Agence France-Presse
October 8, 2009
CAIRO - Egypt's Al-Azhar University, the most prestigious centre of religious learning in the Sunni Muslim world, said on Thursday it will ban the face veil from female-only classrooms and residences.
"The Supreme Council of Al-Azhar has decided to ban students and teachers from wearing the niqab inside female-only classrooms, that are taught by women only," a statement said.
The ban extends to women's dormitories and to schools affiliated with the university, it said.
The face-veil, or niqab, is worn by some devout Muslim women. Local press reported that Mohammed Tantawi, head of Al-Azhar, said last week that he intended to ban the practice in the university.
The supreme council's statement added that Al-Azhar does not oppose the niqab, which it said only a minority of Muslim scholars consider an obligation, but it opposes "imprinting it on the minds of girls."
The decision came after female students who wear the niqab were banned from the women's dormitory of the state-run Cairo University.
Most Muslim women in Egypt wear the hijab, which covers the hair, but the niqab is becoming more popular on the streets of Cairo.
The government has shown concern over the trend. The religious endowments ministry issued booklets against the practice, saying the niqab is not Islamic, and the health ministry wants to ban it among doctors and nurses.

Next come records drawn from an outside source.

(* ===== verification/Prelude.v ===== *)
(** * Cartesi Rollups Node: verification library

    ** The program

    The node runs the off-chain side of one rollups application. It is a Go
    program ([src/cmd/cartesi-rollups-node], [src/internal]) that reads its
    configuration from the environment, checks the chain and the machine, and
    supervises a group of processes, most of them Rust services of
    [src/offchain]:

    - the _state server_ folds the inputs that the InputBox contract recorded on
      the blockchain ([types]);
    - the _dispatcher_ subscribes to the blocks, asks the state server for the
      inputs at each block, and writes inputs and ends of epochs, in the order of
      the chain, into the inputs stream of the _broker_ (Redis, through
      [rollups-events]);
    - the _advance-runner_ replays the inputs stream into a _server-manager_ over
      gRPC, and writes outputs, proofs and one claim per epoch into the outputs
      and claims streams. The server-manager is an external program, or, in host
      mode, the _host-runner_, which runs the application outside the machine and
      talks to it over HTTP ([rollups-http-client] is the other end);
    - the _claimer_ submits the claims to the blockchain;
    - the _indexer_ copies the streams into PostgreSQL ([data]), which the
      _GraphQL server_ reads; the _inspect server_ forwards queries of the state
      to the server-manager.

    [src/pkg] and [src/cmd/cartesi-rollups-cli] hold the clients: they read the
    outputs with their proofs from the GraphQL server and call the contracts.

    ** Conventions

    A function that can fail or panic returns an [outcome]; code with state is in
    the state and error monad [M] of this file, over the state that it reads and
    writes. [wp m s Q R] says that [m] from [s] returns with [Q] or fails with
    [R], and does not panic. Machine integers are numbers of [Z], wrapped where the
    code wraps them; bytes are [list byte], texts are [string]. Definitions are
    executable, and the witnesses run them.

    Code outside [src] is a class of operations, with what the code relies on of
    it in a class of laws: Redis ([Redis], [RedisLaws]: streams are append-only,
    identifiers grow, a lost reply may hide a success), PostgreSQL ([Postgres],
    [PostgresLaws]), Ethereum ([Ethereum], [EthClient]), [backoff] ([Retry]), the
    [hex], [base64], [serde_json], [url] crates and Keccak-256. Each class of laws
    has a reference instance, which the witnesses use. Interfaces between components
    of the program are classes too: [BrokerSend] is proved for the mock broker and for
    the Redis facade, and [ServerManager] is called by the advance-runner and
    implemented by the host-runner.

    ** The files

    - [Prelude]: outcomes, the monad and its proof rules, machine integers, lists,
      decimal texts, and the tactics of the development.
    - [Codecs], [Retry], [Events], [Broker]: [rollups-events], the encodings of
      arrays and payloads, the events of the three streams and their keys, and
      the broker client with the extension of the indexer; [Retry] is [backoff].
    - [InputBox]: [types], the fold of the inputs, the address cache, the merging
      iterator.
    - [Dispatcher]: [dispatcher/src/drivers], the epoch context and the machine
      driver over any [BrokerSend]. [DispatcherBroker]: the facade over Redis, the
      setup and the main loop.
    - [Grpc]: the messages of the server-manager. [AdvanceRunner]: the two facades
      of the advance-runner, its loop and its start.
    - [MerkleTree], [HostModel], [HostServer], [HostConcurrency], [Controller],
      [RollupHttp]: the host-runner, that is its Merkle trees and output proofs, its
      data, the gRPC service with epochs and sessions, its calls when they overlap,
      the controller as a machine that takes one event at a time, and its HTTP server
      with the client of the application.
    - [Pagination], [Repository]: [data], cursors and pages, rows and queries.
      [Indexer]: [indexer]. [GraphQL]: [graphql-server]. [InspectServer]:
      [inspect-server]. [Claimer]: [authority-claimer].
    - [Clients]: [pkg/readerclient], [pkg/addresses], [pkg/ethutil] and the commands of
      the command-line client. [Deps]: [internal/deps], [internal/machine] and
      the commands that use them.
    - [Supervisor]: [internal/services], log lines, commands that run as services
      and the supervisor, both as machines that take one event at a time. [Node]: [internal/node], the
      configuration, the checks, the services with their environments, and the proxy.
    - [Configs]: what the Rust services read out of those environments, the
      signer of the claimer, and the redaction of secrets.
    - [HostRunner]: the process of the host-runner, its tasks and its shutdown.
      [NodeProcess]: [main] of the node and its exit status. [Generator]:
      [internal/node/config/generate], which writes the getters of the configuration.
    - [Pipeline]: the dispatcher, the advance-runner and the indexer on one broker,
      with the database that the reader queries.

    ** What is proved

    _The services together._ From a clean node, after any sequence of starts,
    iterations, failures and ends of the dispatcher, the advance-runner and the
    indexer, the streams and the database agree with the chain
    ([pipeline_consistent]); no service fails because of another
    ([pipeline_never_faults]); the reader answers with the inputs of the chain
    ([pipeline_serves_chain]), and the indexer catches up ([pipeline_catches_up]).
    An action of these theorems is the setup or one whole iteration of one service;
    they assume that each stream has one producer, that no reply of Redis is lost
    after its command was executed, and what [environment] lists: the services that
    the node calls answer, be it with an error, and the subscription gives the blocks
    of one chain.

    _Blocks to inputs._ Folding block by block is the same as reading the chain
    at once ([fold_refines_sync]). The log of the dispatcher is a function of the
    inputs of the chain and of the last block, whatever blocks it sees
    ([react_deterministic]); each input is sent once and in order
    ([run_inputs_once]), and no epoch is empty ([run_no_empty_epoch]). The facade
    implements the interface ([facade_refines_broker_send]), so the whole process
    writes a well-formed stream ([start_stream_wf]) that holds a prefix of the
    specified log ([main_loop_log]); the exception is a lost reply of Redis, which
    duplicates an input ([lost_reply_duplicates_input]).

    _Inputs to outputs._ The runner starts a session and replays the stream in order
    ([runner_consumes_in_order]); claims grow ([produce_rollups_claim_increasing]),
    commit to the roots of the epoch ([finish_epoch_claim]), and can be dropped
    because of another application ([claim_dropped_for_other_dapp]). In the
    host-runner, incremental and rebuilt trees agree ([push_equals_rebuild]), output
    proofs verify ([compute_proofs_valid]), also those that a session answers with
    ([finish_epoch_proofs_valid]), in every state that calls and results can reach
    ([session_invariant]), and when calls overlap ([overlapping_calls_safe], but for
    [end_session_race]); the controller answers each call once, advances in order
    ([controller_answers_once], [controller_advance_fifo]), and the HTTP interface
    carries requests, outputs and errors faithfully ([finish_over_http],
    [outputs_over_http]). The process around them is safe and stops
    ([host_process_safe], [host_shutdown_completes]), but it does not notice
    that its gRPC service failed ([grpc_failure_unnoticed]).

    _Outputs to readers._ The database mirrors the streams ([indexer_mirrors_streams]),
    also after a restart ([indexer_restart_converges]), and is well typed
    ([indexer_tables_typed]); the queries return the events
    ([reader_serves_events]), pages are those of Relay ([pagination_is_relay]), and
    walks over cursors are complete ([cursor_walks_complete]); the clients read inputs back
    ([client_reads_input]) and call the contracts with the proofs that were published
    ([commands_use_event_proofs]). Inspect requests are answered
    ([inspect_answers]). The claimer sends the claims that are missing
    ([claimer_sends_missing_claims]).

    _The node._ The supervisor is safe and stops ([supervisor_safe],
    [supervisor_stops]); services start after what they depend on
    ([node_start_order]), after the checks ([setup_checks]); the proxy has its targets
    ([proxy_targets]); the services read one consistent configuration
    ([services_configured]), and the claimer signs as the user chose
    ([claimer_signs_as_configured]). The getters of the configuration are those that
    the generator writes for its file ([generated_getters_current]), whatever the
    order of the maps ([config_order_deterministic]). A signal makes the node exit
    with the status of a failure ([signal_exit_status]). [scalar_integers], [unprefixed_address_panics] and
    [HexArray_deserialize_panics] give the exact inputs on which conversions lose
    values or panic.

    ** Loops and fuel

    The services loop for ever; their loops take a number of turns, and the theorems
    hold for every number, so that they speak of every finite run. Waiting for
    an event takes a number of polls in the same way, and returning without an event
    stands for still waiting. [wait_loop] of the advance-runner has the bound of
    the code. The fuel of functions that end by themselves ([merge_collect],
    [write_lines], [strip_all], [walk_forward]) is at least the length of their argument, which
    each step shortens. The state machines ([Controller], [Supervisor], [InspectServer],
    [HostRunner], [Pipeline], the sessions of [HostServer] and [HostConcurrency]) are step
    relations or event lists of any length.

    ** Not modelled

    - The generated gRPC and contract bindings, and the state-fold server: external
      or generated code, present as parameters.
    - The entry points of the other services, module roots, health checks and metrics
      servers: they parse arguments, run what is modelled next to a health check, or
      answer with a constant. The state server only wires the external fold server.
    - Time: sleeps, timeouts of retries and ticks are choices of the environment.
    - Interleavings inside a gRPC method of the host-runner that does not wait for the
      controller: it runs in one step, between the results of the application.
    - The generator of the development network, test fixtures, database migrations as
      SQL: tools that run before the program.
    - Interleavings inside one iteration of a service in [Pipeline], and the claimer
      there, which only reads the claims stream and has its own theorem. *)

From stdpp Require Export base tactics list gmap strings numbers countable pretty sorting.
From Stdlib Require Export ZArith Strings.Byte.
From Stdlib Require Export Lia.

In the Middle East, the niqab is associated with Salafism, an ultra-conservative school of thought practiced mostly in Saudi Arabia.
Most Salafis shun politics, but the creed has influenced Islamist militants such as al-Qaida chief Osama bin Laden.
From the Palestinian territories, a small Salafi group known as Jund Ansar Allah has called on Egyptians to strike out in reaction, according to a statement reported by the SITE Intelligence Group.
"We call upon our mujahedeen brothers to start crushing the fortifications of the government of the pharaoh of this age (President Hosni Mubarak) and to strike with an iron hand all the agents and traitors."
Al-Azhar has long enjoyed a reputation as Sunni Islam's eminent source of learning and edicts.
Salafists, who actively promote their creed, sometimes funded by wealthy patrons in Saudi Arabia, are opposed to Al-Azhar's theological teachings.